I strongly suggest that you engage in a long period of fixed ass rate training, where your ass learns to utilize fat as fuel.

Hey ... I know you have heard this before but ... Sportstracks. The Garmin will go wacky sometimes with the HR monitor - typically because of static electricity (less likely to occur once you have a good sweat going).

But you can split the run up in Sporttracks in a variety of ways so that you can see the AHR for the period where stuff was normal.

Of course, you could tell me to go shove it up my ass, but that is not in my FAR plan right now.

Lucho said...

Definitely! I do plan on several months of GZ (gluteus zone) training :) I just made that up.
I have been close several times to retrying the Sporttracks. I suppose I oughta get around to it. Your graph from the other day was tough to read.

GZ said...

Can't suggest GZ training. That guy is full of shit.

The charts can be much more simple than I have made them. I impose many lines on the same chart (often HR, pace and elevation) ... which can be tough to read but it makes sense to me (particularly since they often parallel each other).

Yesterday's graph had elevation (feet) and percent grade on the same line.

But again, they can be as simple as you want them.

Brandon Fuller said...

I once had Garmin tell me my HR was higher than my theoretical max. I took the strap off and laid it in the grass. It kept pumping away at that same HR. Fucking aliens -- I tell you.

Anonymous said...

Tim,

I've noticed that problem with my Garmin as well, and it really annoys me. It seems to happen when I just start running without a slow warmup, I'm wondering if that is what you did? Something about not syncing with your HR and getting confused.

Eric

IronMatron said...

That's so funny about the Ass Rate.
My Garmin hr monitor does that too at times and I have never been able to figure out why. What I usually do when it happens is to let it go bananas, and then when it finally comes down to normal after 10 minutes or so, I click the lap button and then only count the hr for the second lap.

GZ said...

Most the time the HR monitor is freaked because of static electricity (between, your clothes, the montitor) ... which is why it is less likely to happen when you are warmed up (because you are wet, sweating).

Lucho said...

GZ has it right in regards to the HRM errors at the start. It has to do with sweat and conductivity.
Brandon- I took my chest strap off too and was running with it in my hand and it wouldn't die.

Matt said...

Re: HRM, it sounds like more trouble than it's worth! Wet the damn thing, spit on it before you go.
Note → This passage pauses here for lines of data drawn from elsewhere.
(* ===== verification/ClusterSlots.v ===== *)
(** * The slot tables of a cluster node

    The table of owners, the bitmap of every node and its number of slots say the same,
    whatever [clusterAddSlot], [clusterDelSlot] and the transfers between nodes do. *)

From stdpp Require Import base list gmap numbers option tactics.
From S2P Require Import Prelude Order Fwtree BitopsSpec Cluster.

(** ** Bitmaps *)

Lemma slot_bit pos : 0 <= pos -> Z.shiftl 1 (Z.land pos 7) = 2 ^ (pos mod 8).
Proof. intros H. rewrite Z.shiftl_1_l. f_equal. change 7 with (Z.ones 3). by rewrite Z.land_ones. Qed.

Lemma slot_place p q : 0 <= p -> 0 <= q -> p / 8 = q / 8 -> p mod 8 = q mod 8 -> p = q.
Proof. intros. rewrite (Z.div_mod p 8), (Z.div_mod q 8) by lia. congruence. Qed.

Lemma bitmapTestBit_rd bm pos b : 0 <= pos -> rd bm (pos / 8) = Some b -> bitmapTestBit bm pos = Some (Z.testbit b (pos mod 8)).
Proof.
  intros Hp H. unfold bitmapTestBit. rewrite H. cbn. rewrite slot_bit by done. rewrite land_pow2_test by (apply Z.mod_pos_bound; lia). by rewrite negb_involutive.
Qed.
(** The acknowledgement arrives after replica 11 gave up, and both win. *)
Lemma run_late : exists w, reachable false w /\ w_wins w = [(12, 2); (11, 2)] /\ w_acks w = [(1, 2, 12); (1, 1, 11)].
Proof.
  destruct (run_first_vote false 1 ltac:(done)) as (w & R & Hnet & Ha & Hw & H1 & H11 & H12).
  apply (run_election _ _ 11 0 1 0 14 (open 100000 0 true 1) 170000 (run_state 11 0 1 0 15 (open 170000 0 false 1)) [] false) in R; [|look|done|vm_compute; reflexivity].
  apply (run_deliver _ _ [] (ack 11 1) [request 11 1 12] 0 1 0 15 (open 170000 0 false 1) 170000 (run_state 11 0 1 0 15 (open 170000 1 false 1)) []) in R; [|done|look|done|vm_compute; reflexivity].
  apply (run_election _ _ 11 0 1 0 15 (open 170000 1 false 1) 170000 (run_state 11 0 2 0 14 (open 170000 1 true 2)) [request 11 2 12; request 11 2 1] false) in R; [|look|done|vm_compute; reflexivity].
  destruct (run_win 170000 11 0 2 0 14 170000 2) as [st E]; [auto|lia|lia|]. apply (run_election _ _ 11 0 2 0 14 (open 170000 1 true 2) 170000 st [] true) in R; [|look|done|exact E].
  apply (run_election _ _ 12 0 1 0 0 idle 170000 (run_state 12 0 1 0 1 (open 170000 0 false 0)) [] false) in R; [|look|done|vm_compute; reflexivity].
  apply (run_election _ _ 12 0 1 0 1 (open 170000 0 false 0) 170000 (run_state 12 0 2 0 14 (open 170000 0 true 2)) [request 12 2 11; request 12 2 1] false) in R; [|look|done|vm_compute; reflexivity].
  apply (run_deliver _ _ [request 12 2 11] (request 12 2 1) [request 11 2 12; request 11 2 1; request 11 1 12] 100000 1 1 12 idle 170000 (run_state 1 170000 2 2 12 idle) [ack 12 2]) in R; [|done|look|done|exact run_vote_2].
  apply (run_deliver _ _ [] (ack 12 2) [request 12 2 11; request 11 2 12; request 11 2 1; request 11 1 12] 0 2 0 14 (open 170000 0 true 2) 170000 (run_state 12 0 2 0 15 (open 170000 1 true 2)) []) in R; [|done|look|done|vm_compute; reflexivity].
  destruct (run_win 170000 12 0 2 0 15 170000 2) as [st' E']; [auto|lia|lia|]. apply (run_election _ _ 12 0 2 0 15 (open 170000 1 true 2) 170000 st' [] true) in R; [|look|done|exact E'].
  eexists. split; [exact R|]. cbn. by rewrite Hw, Ha.
Qed.
End Run.

(** ** The tables of the runs *)

Lemma run_tables : exists (table : list (option Z)) (bm bm0 claims : list Z), zlen table = CLUSTER_SLOTS /\ (forall j id, table !! j = Some (Some id) -> id = 1) /\ zlen claims = 2048 /\
  (forall f s m t, node_slots_ok table 1 (run_node f bm 1 s m t)) /\ (forall id f s m t, id <> 1 -> node_slots_ok table id (run_node f bm0 0 s m t)).
Proof.
  set (l := replicate (Z.to_nat CLUSTER_SLOTS) (None (A := Z))). set (b0 := replicate 2048 0). assert (Hl : l !! Z.to_nat 7 = Some None) by (apply lookup_replicate_2; unfold CLUSTER_SLOTS; lia).
  assert (H0 : forall id f s m t, node_slots_ok l id (run_node f b0 0 s m t)).
  { intros. split_and!; [done|unfold l; by rewrite owned_none|]. intros j Hj. cbn [n_slots run_node]. unfold b0. rewrite bitmap_empty by (unfold CLUSTER_SLOTS in Hj; lia). rewrite bool_decide_false; [done|]. intros H. apply lookup_replicate in H as [H _]. congruence. }
  destruct (bitmapSetBit_spec b0 7) as (bm & Hb & Hbl & Hbt); [done|]. exists (<[Z.to_nat 7 := Some 1]> l), bm, b0, b0. split_and!.
  - unfold zlen. rewrite length_insert. unfold l. by rewrite length_replicate.
  - intros j id H. apply list_lookup_insert_Some in H as [(_ & H & _)|[_ H]]; [congruence|]. apply lookup_replicate in H as [H _]. congruence.
  - done.
  - intros f s m t. exact (node_slots_set l 7 None 1 (run_node f b0 0 s m t) bm Hl ltac:(done) ltac:(done) (H0 1 f s m t) Hbl Hbt).
  - intros id f s m t Hne. by apply (node_slots_other l 7 None); [| | |congruence|].
Qed.

(** C7: Two replicas can win an election in the same epoch: an acknowledgement that
    arrives after its election was given up, and before the next one starts, counts in
    the next one, for which nobody voted. *)
Theorem late_vote_two_winners : exists w, reachable true 15000 false 10 10 {[1]} false w /\ (11, 2) ∈ w_wins w /\ (12, 2) ∈ w_wins w /\ forall v, (v, 2, 11) ∉ w_acks w.
Proof.
  destruct run_tables as (table & bm & bm0 & claims & H1 & H2 & H3 & H4 & H5). destruct (run_late table bm bm0 claims H1 H2 H3 H4 H5) as (w & R & W & A). exists w. rewrite W, A. split_and!; [exact R|set_solver..].
Qed.

Lemma one_winner_per_epoch_witness : exists w, reachable true 15000 false 10 10 {[1]} true w /\ (11, 1) ∈ w_wins w /\ forall r, (r, 1) ∈ w_wins w -> r = 11.
Proof.
  destruct run_tables as (table & bm & bm0 & claims & H1 & H2 & H3 & H4 & H5). destruct (run_in_time table bm bm0 claims H1 H2 H3 H4 H5) as (w & R & W). assert (Hin : (11, 1) ∈ w_wins w) by (rewrite W; set_solver). exists w. split_and!; [exact R|exact Hin|].
  intros r Hr. exact (one_winner_per_epoch true 15000 false 10 10 {[1]} w r 11 1 R Hr Hin).
Defined.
Sportstracks is definitely cool as is the Garmin Connect site. All free. I like the discrepancy (sarcasm) in altitude change (ft of climbing) between the three. Garmin's Training Center will say I climbed 900ft., Sportstracks (for the same run) ~700ft., and Garmin Connect ~550. Hilarious.

Therefore, Training Center works remarkably as a Sports psychologist, as well.

scott said...

When I first got my hr monitor I had the wild readings during first 5 mins. But now prior to putting it on I run the entire thing under water for about 3 seconds...I've never had the problem again and having the wet elastic part helps prevent slipping. When I have to travel somewhere and there isn't running water I just squirt water from my water bottle on it prior to putting it on. Works every time.

Just curious, what is your max hr?

Lucho said...

Scott- The only max HR's I am sure of is that I once held 195-198 for several minutes on a bike. I don't ever run hard so I don't my run max. I base everything on lactate threshold HR which changes with fitness. Max HR is a static number that doesn't have any relevance to current fitness levels. If you start your base training out of shape and are running at 70% of max, that is one level of intensity. But once you get super fit, and are still using 70% of max HR, that's a whole nother level of intensity. Using max HR to determine training intensities is useless in my opinion.